*Exercise directions*
Line by line, please look for the word "with" in the following records, then copy each line you find it in.

(Collected data entries)
• • • • • • •

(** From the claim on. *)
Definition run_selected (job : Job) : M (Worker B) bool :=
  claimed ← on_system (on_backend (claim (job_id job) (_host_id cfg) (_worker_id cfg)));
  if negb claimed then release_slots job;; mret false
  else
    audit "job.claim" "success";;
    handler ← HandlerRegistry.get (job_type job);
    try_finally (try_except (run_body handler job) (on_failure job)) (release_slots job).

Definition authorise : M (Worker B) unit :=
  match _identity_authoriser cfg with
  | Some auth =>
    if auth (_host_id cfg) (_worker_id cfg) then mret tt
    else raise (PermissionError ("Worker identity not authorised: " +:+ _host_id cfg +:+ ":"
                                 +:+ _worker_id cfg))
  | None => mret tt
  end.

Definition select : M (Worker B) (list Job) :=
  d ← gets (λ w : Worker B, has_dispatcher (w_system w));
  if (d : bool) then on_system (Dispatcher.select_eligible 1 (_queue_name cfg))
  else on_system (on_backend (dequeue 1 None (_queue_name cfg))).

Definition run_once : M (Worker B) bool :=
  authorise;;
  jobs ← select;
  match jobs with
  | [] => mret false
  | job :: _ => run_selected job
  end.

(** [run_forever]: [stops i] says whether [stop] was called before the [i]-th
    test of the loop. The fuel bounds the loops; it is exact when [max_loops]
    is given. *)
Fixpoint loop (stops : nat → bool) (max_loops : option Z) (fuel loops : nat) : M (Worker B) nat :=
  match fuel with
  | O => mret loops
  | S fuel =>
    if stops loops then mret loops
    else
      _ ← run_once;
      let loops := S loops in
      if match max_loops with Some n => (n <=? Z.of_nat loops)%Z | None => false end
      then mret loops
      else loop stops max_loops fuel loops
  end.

• • • • • • •

*Answer space*
  match _identity_authoriser cfg with
  match jobs with
  match fuel with
      if match max_loops with Some n => (n <=? Z.of_nat loops)%Z | None => false end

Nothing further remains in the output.